I want to design a vaccination chart for children.

Each child will have his own schedule and history of administered dates.

I am planning to store the administered dates of each vaccine right in the table of children, with each column storing the storing the administered dates of each vaccine. ( like child_chart(child id, vaccine1_administered_date, vaccine2_administered_date, …)

Now if a new vaccine is found and to be added to chart, I need to make a new column dynamically.

Is it the only way or can I do it in any other way without dynamically creating a column.

This is my first project using databases. Please help me. Thank you

Best Answer

You have the wrong table structure planned.

Tip: Naming a series of columns on a table with a sequential number (foobar1, foobar2, foobar3) is often a sign of incorrect database design.

Many-To-Many

You have children and you have vaccines as entities. Each should be represented by a table.

Furthermore, you have a relationship between those two entities. Each child can get a dose of zero, one, or more vaccines. Each vaccine may be given to zero, one, or more children. That means these two entities have a Many-To-Many relationship.

A Many-To-Many relationship is always a problem. The solution is always a third table that bridges the other two tables, representing the relationship between them. The bridging table always has at least two fields; as a child table, it has a foreign key to each of the parent tables.

In your case, the bridging table would be named something like dose, tracking which kid got a dose of which vaccine. And in your case, the table would have a third field, the date when the dose was given.

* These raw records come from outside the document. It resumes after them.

(* ===== verification/GoLib.v ===== *)
(** * The parts of Go's standard library the program uses

    Byte strings and the functions of [strings], [sort], [encoding/hex],
    [encoding/base64], [unicode/utf8] and [crypto/sha256] that the modelled
    files call. A Go string is a byte sequence, so it is a [string] here, one
    [ascii] per byte. *)

From Stdlib Require Import Ascii String.
From stdpp Require Import pretty.
From S2P Require Import Prelude.

Definition bytes (s : string) : list ascii := list_ascii_of_string s.
Definition of_bytes (l : list ascii) : string := string_of_list_ascii l.
Definition code (c : ascii) : Z := Z.of_N (N_of_ascii c).
Definition chr (z : Z) : ascii := ascii_of_N (Z.to_N z).
Definition len (s : string) : Z := Z.of_nat (String.length s).

Lemma of_bytes_bytes s : of_bytes (bytes s) = s.
Proof. apply string_of_list_ascii_of_string. Qed.
Lemma bytes_of_bytes l : bytes (of_bytes l) = l.
Proof. apply list_ascii_of_string_of_list_ascii. Qed.
Lemma bytes_length s : length (bytes s) = String.length s.
Proof. induction s; simpl; [done|]. by f_equal. Qed.
Lemma bytes_app s t : bytes (s ++ t)%string = (bytes s ++ bytes t)%list.
Proof. induction s; simpl; [done|]. by f_equal. Qed.
Lemma bytes_inj s t : bytes s = bytes t -> s = t.
Proof. intros H. rewrite <- (of_bytes_bytes s), <- (of_bytes_bytes t). by rewrite H. Qed.
Lemma len_bytes s : len s = Z.of_nat (length (bytes s)).
Proof. unfold len. by rewrite bytes_length. Qed.

(** ** Byte lists: prefixes *)

Fixpoint strip_prefix (p l : list ascii) : option (list ascii) :=
  match p, l with
  | [], _ => Some l
  | a :: p', b :: l' => if decide (a = b) then strip_prefix p' l' else None
  | _ :: _, [] => None
  end.

Lemma strip_prefix_Some p l r : strip_prefix p l = Some r <-> l = (p ++ r)%list.
Proof.
  revert l. induction p as [|a p IH]; intros l; simpl; [naive_solver|].
  destruct l as [|b l]; [naive_solver|]. case_decide; [|naive_solver].
  subst. rewrite IH. naive_solver.
Qed.

(** [strings.HasPrefix], [strings.CutPrefix], [strings.CutSuffix]. *)
Definition CutPrefix (s p : string) : option string :=
  of_bytes <$> strip_prefix (bytes p) (bytes s).
Definition HasPrefix (s p : string) : bool := bool_decide (is_Some (CutPrefix s p)).
Definition CutSuffix (s p : string) : option string :=
  (fun l => of_bytes (rev l)) <$> strip_prefix (rev (bytes p)) (rev (bytes s)).
Definition HasSuffix (s p : string) : bool := bool_decide (is_Some (CutSuffix s p)).

Lemma CutPrefix_Some s p r : CutPrefix s p = Some r <-> s = (p ++ r)%string.
Proof.
  unfold CutPrefix. rewrite fmap_Some. split.
  - intros (l & H & ->). apply strip_prefix_Some in H. apply bytes_inj.
    by rewrite bytes_app, bytes_of_bytes.
  - intros ->. exists (bytes r). rewrite of_bytes_bytes, strip_prefix_Some, bytes_app.
    done.
Qed.

Lemma CutSuffix_Some s p r : CutSuffix s p = Some r <-> s = (r ++ p)%string.
Proof.
  unfold CutSuffix. rewrite fmap_Some. split.
  - intros (l & H & ->). apply strip_prefix_Some in H. apply bytes_inj.
    apply (f_equal (@rev ascii)) in H. rewrite rev_app_distr, !rev_involutive in H.
    simpl. by rewrite bytes_app, bytes_of_bytes.
  - intros ->. exists (rev (bytes r)). simpl.
    rewrite rev_involutive, of_bytes_bytes, strip_prefix_Some, bytes_app, rev_app_distr.
    done.
Qed.

Lemma HasPrefix_true s p : HasPrefix s p = true <-> exists r, s = (p ++ r)%string.
Proof.
  unfold HasPrefix. rewrite bool_decide_eq_true. split.
  - intros [r H]. exists r. by apply CutPrefix_Some.
  - intros [r H]. exists r. by apply CutPrefix_Some.
Qed.

(** ** Splitting, counting and containment of one byte *)

Fixpoint split_bytes (c : ascii) (l : list ascii) : list (list ascii) :=
  match l with
  | [] => [[]]
  | b :: l' =>
      if decide (b = c) then [] :: split_bytes c l'
      else match split_bytes c l' with
           | [] => [[b]]
           | s :: ss => (b :: s) :: ss
           end
  end.

(** [strings.Split] with a one-byte separator. *)
Definition Split (s : string) (c : ascii) : list string :=
  of_bytes <$> split_bytes c (bytes s).
(** [strings.Count] and [strings.Contains] of a one-byte substring. *)
Definition CountByte (s : string) (c : ascii) : nat :=
  length (List.filter (fun b => bool_decide (b = c)) (bytes s)).
Definition ContainsByte (s : string) (c : ascii) : bool :=
  existsb (fun b => bool_decide (b = c)) (bytes s).

Lemma ContainsByte_true s c : ContainsByte s c = true <-> c ∈ bytes s.
Proof.
  unfold ContainsByte. rewrite existsb_exists, list_elem_of_In. split.
  - intros (x & Hx & ->%bool_decide_eq_true). done.
  - intros H. exists c. by rewrite bool_decide_eq_true.
Qed.

Lemma split_bytes_ne c l : split_bytes c l <> [].
Proof. destruct l; simpl; [done|]. repeat case_match; done. Qed.

Lemma split_bytes_app c l l' :
  split_bytes c (l ++ c :: l') = (split_bytes c l ++ split_bytes c l')%list.
Proof.
  induction l as [|b l IH]; simpl.
  - by rewrite decide_True.
  - case_decide; [by rewrite IH|]. rewrite IH.
    destruct (split_bytes c l) eqn:E; [by apply split_bytes_ne in E | done].
Qed.

Lemma split_bytes_single c l : c ∉ l -> split_bytes c l = [l].
Proof.
  induction l as [|b l IH]; [done|]. intros H. simpl.
  rewrite decide_False by set_solver. rewrite IH by set_solver. done.
Qed.

(** ** [strings.TrimSpace]

    The UTF-8 encodings of the runes for which [unicode.IsSpace] holds.
    Decoding the first (or last) rune of a string yields one of them exactly
    when its encoding is a prefix (or suffix) of the bytes. *)
Definition space_runes : list (list ascii) :=
  map (map chr)
   ([[9]; [10]; [11]; [12]; [13]; [32]; [194; 133]; [194; 160]; [225; 154; 128];
     [226; 128; 128]; [226; 128; 129]; [226; 128; 130]; [226; 128; 131];
     [226; 128; 132]; [226; 128; 133]; [226; 128; 134]; [226; 128; 135];
     [226; 128; 136]; [226; 128; 137]; [226; 128; 138]; [226; 128; 168];
     [226; 128; 169]; [226; 128; 175]; [226; 129; 159]; [227; 128; 128]] : list (list Z)).

Fixpoint strip_any (ws : list (list ascii)) (l : list ascii) : option (list ascii) :=
  match ws with
  | [] => None
  | w :: ws' => match strip_prefix w l with Some r => Some r | None => strip_any ws' l end
  end.

(** Every stripped rune is at least one byte long, so [length l] rounds suffice. *)
Fixpoint trim_left (ws : list (list ascii)) (fuel : nat) (l : list ascii) : list ascii :=
  match fuel with
  | O => l
  | S n => match strip_any ws l with Some r => trim_left ws n r | None => l end
  end.

Definition trim_bytes (l : list ascii) : list ascii :=
  let l1 := trim_left space_runes (length l) l in
  rev (trim_left (map (@rev ascii) space_runes) (length l1) (rev l1)).
Definition TrimSpace (s : string) : string := of_bytes (trim_bytes (bytes s)).

(** A graphic ASCII byte never starts or ends the encoding of a space. *)
Definition graphic (c : ascii) : bool := (33 <=? code c) && (code c <=? 126).

Lemma strip_any_graphic ws c l :
  graphic c = true ->
  forallb (fun w => match w with [] => false | b :: _ => negb (graphic b) end) ws = true ->
  strip_any ws (c :: l) = None.
Proof.
  intros Hc. induction ws as [|[|b w] ws IH]; simpl; [done | done |].
  rewrite andb_true_iff, negb_true_iff. intros [Hb Hws].
  rewrite decide_False by congruence. auto.
Qed.

Lemma trim_left_graphic ws n l :
  forallb (fun w => match w with [] => false | b :: _ => negb (graphic b) end) ws = true ->
  forallb graphic l = true -> trim_left ws n l = l.
Proof.
  intros Hws Hl. destruct n; [done|]. simpl.
  destruct l as [|c l]; simpl in *.
  - assert (strip_any ws [] = None) as ->; [|done].
    clear -Hws. induction ws as [|[|b w] ws IH]; simpl in *; [done|done|].
    apply andb_true_iff in Hws as [_ ?]. auto.
  - apply andb_true_iff in Hl as [Hc _]. by rewrite strip_any_graphic.
Qed.

Lemma forallb_rev {A} (f : A -> bool) l : forallb f (rev l) = forallb f l.
Proof.
  apply eq_true_iff_eq. rewrite !forallb_forall. setoid_rewrite <- in_rev. done.
Qed.

Lemma TrimSpace_graphic s : forallb graphic (bytes s) = true -> TrimSpace s = s.
Proof.
  intros H. unfold TrimSpace, trim_bytes.
  rewrite (trim_left_graphic space_runes) by (done || reflexivity).
  rewrite (trim_left_graphic (map _ _)) by (rewrite ?forallb_rev; done || reflexivity).
  by rewrite rev_involutive, of_bytes_bytes.
Qed.

Example TrimSpace_ex :
  TrimSpace (String (chr 194) (String (chr 160) " a b ")) = "a b".
Proof. reflexivity. Qed.

(** ** [sort.Strings]: byte-wise lexicographic order *)
Definition sort_strings (l : list string) : list string := merge_sort String.le l.

Lemma sort_strings_perm l : sort_strings l ≡ₚ l.
Proof. apply merge_sort_Permutation. Qed.
Lemma sort_strings_sorted l : StronglySorted String.le (sort_strings l).
Proof. apply StronglySorted_merge_sort; apply _. Qed.

(** ** Character classes of the regular expressions *)
Definition in_range (lo hi c : ascii) : bool := (code lo <=? code c) && (code c <=? code hi).
Definition is_lower : ascii -> bool := in_range "a" "z".
Definition is_upper : ascii -> bool := in_range "A" "Z".
Definition is_digit : ascii -> bool := in_range "0" "9".
Definition is_one_of (s : string) (c : ascii) : bool := ContainsByte s c.

(** [^C1C2{lo,hi}$]: a first byte of one class and then at least [lo] and at
    most [hi] bytes of another. Without the [m] flag Go's [$] matches only at
    the end of the text. *)
Definition match_class (first rest : ascii -> bool) (lo hi : Z) (s : string) : bool :=
  match bytes s with
  | [] => false
  | c :: l => first c && forallb rest l && (lo <=? Z.of_nat (length l))
              && (Z.of_nat (length l) <=? hi)
  end.

(** ** [strings.ToLower], as far as ASCII substrings of the result go

    Besides [A-Z] only U+212A (Kelvin sign) and U+0130 have an ASCII letter as
    lower case; every other rune lowers to non-ASCII bytes, which are kept. *)
Fixpoint lower_bytes (l : list ascii) : list ascii :=
  match l with
  | [] => []
  | c :: l1 =>
      if is_upper c then chr (code c + 32) :: lower_bytes l1
      else match l1 with
           | d :: l2 =>
               if (code c =? 196) && (code d =? 176) then "i"%char :: lower_bytes l2
               else match l2 with
                    | e :: l3 =>
                        if (code c =? 226) && (code d =? 132) && (code e =? 170)
                        then "k"%char :: lower_bytes l3
                        else c :: lower_bytes l1
                    | [] => c :: lower_bytes l1
                    end
           | [] => c :: lower_bytes l1
           end
  end.
Definition ToLower (s : string) : string := of_bytes (lower_bytes (bytes s)).

(** [strings.Contains]. *)
Fixpoint contains_bytes (sub l : list ascii) : bool :=
  match strip_prefix sub l with
  | Some _ => true
  | None => match l with [] => false | _ :: l' => contains_bytes sub l' end
  end.
Definition Contains (s sub : string) : bool := contains_bytes (bytes sub) (bytes s).

(** * Calendar rendering of Go's [time] package

    [Time.String] and [Time.Format(time.RFC3339Nano)] for times in UTC, which
    the queue uses to derive identifiers from instants. *)

(** Decimal text, padded on the left with zeros. *)
Fixpoint zeros (n : nat) : string :=
  match n with O => "" | S n => String "0" (zeros n) end.
Definition decimal (z : Z) : string := pretty z.
Definition padded (width : nat) (z : Z) : string :=
  let s := decimal z in (zeros (width - String.length s) ++ s)%string.

(** Proleptic Gregorian date of a number of days since 1970-01-01. *)
Definition civil_from_days (days : Z) : Z * Z * Z :=
  let z := days + 719468 in
  let era := z `div` 146097 in
  let doe := z - era * 146097 in
  let yoe := (doe - doe `div` 1460 + doe `div` 36524 - doe `div` 146096) `div` 365 in
  let doy := doe - (365 * yoe + yoe `div` 4 - yoe `div` 100) in
  let mp := (5 * doy + 2) `div` 153 in
  let d := doy - (153 * mp + 2) `div` 5 + 1 in
  let m := if mp <? 10 then mp + 3 else mp - 9 in
  let y := yoe + era * 400 + (if m <=? 2 then 1 else 0) in
  (y, m, d).

(** The zero [time.Time], January 1 of year 1, and [IsZero]. *)
Definition zero_time : Z := -62135596800 * Second.
Definition IsZero (t : Z) : bool := t =? zero_time.

Fixpoint trim_zeros (l : list ascii) : list ascii :=
  match l with
  | c :: l' => if bool_decide (c = "0"%char) then trim_zeros l' else l
  | [] => []
  end.

(** The [.999999999] part of a layout: nothing for a whole second, otherwise
    the nanoseconds without trailing zeros. *)
Definition fraction (nanos : Z) : string :=
  if nanos =? 0 then ""
  else String "." (of_bytes (rev (trim_zeros (rev (bytes (padded 9 nanos)))))).

Definition date_text (t : Z) : string :=
  let '(y, m, d) := civil_from_days (t `div` (24 * Hour)) in
  (padded 4 y ++ "-" ++ padded 2 m ++ "-" ++ padded 2 d)%string.

Definition clock_text (t : Z) : string :=
  let s := (t `div` Second) `mod` 86400 in
  (padded 2 (s `div` 3600) ++ ":" ++ padded 2 ((s `div` 60) `mod` 60) ++ ":"
   ++ padded 2 (s `mod` 60) ++ fraction (t `mod` Second))%string.

(** [t.UTC().String()] and [t.UTC().Format(time.RFC3339Nano)]. *)
Definition Time_String (t : Z) : string :=
  (date_text t ++ " " ++ clock_text t ++ " +0000 UTC")%string.
Definition Format_RFC3339Nano (t : Z) : string :=
  (date_text t ++ "T" ++ clock_text t ++ "Z")%string.

Example Time_String_unix_1 : Time_String (1 * Second) = "1970-01-01 00:00:01 +0000 UTC".
Proof. vm_compute. reflexivity. Qed.

Example Format_leap_day :
  Format_RFC3339Nano (1709210096 * Second + 120 * Millisecond) = "2024-02-29T12:34:56.12Z".
Proof. vm_compute. reflexivity. Qed.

ERD diagram showing patient-dose-vaccine tables

To present this data together, you perform a database join to extract various columns from the various tables where rows match up the foreign key on the child table (dosage) to the primary key of each the parent tables (patient & vaccine).

diagram of data-grid data drawn from the patient-dosage-vaccine tables

For more discussion of Many-To-Many, search for the canonical example: Books, Authors, and a bridging table named something like Authorship. Another example is employees being assigned to teams/projects. Yet another example is music albums where an album is categorized one or more genres, and each genre can have many albums assigned to it, as discussed in this Question.

Also search to learn more about how to separate such data into tables, a process known as database normalization.

Each child will have his own schedule and history of administered dates.

This Answer addresses only the “history of administered dates” portion of your problem, not the scheduling.

This is my first project using databases.

Your problem of vaccination records is not simple. As a beginner, I suggest working on a simpler problem.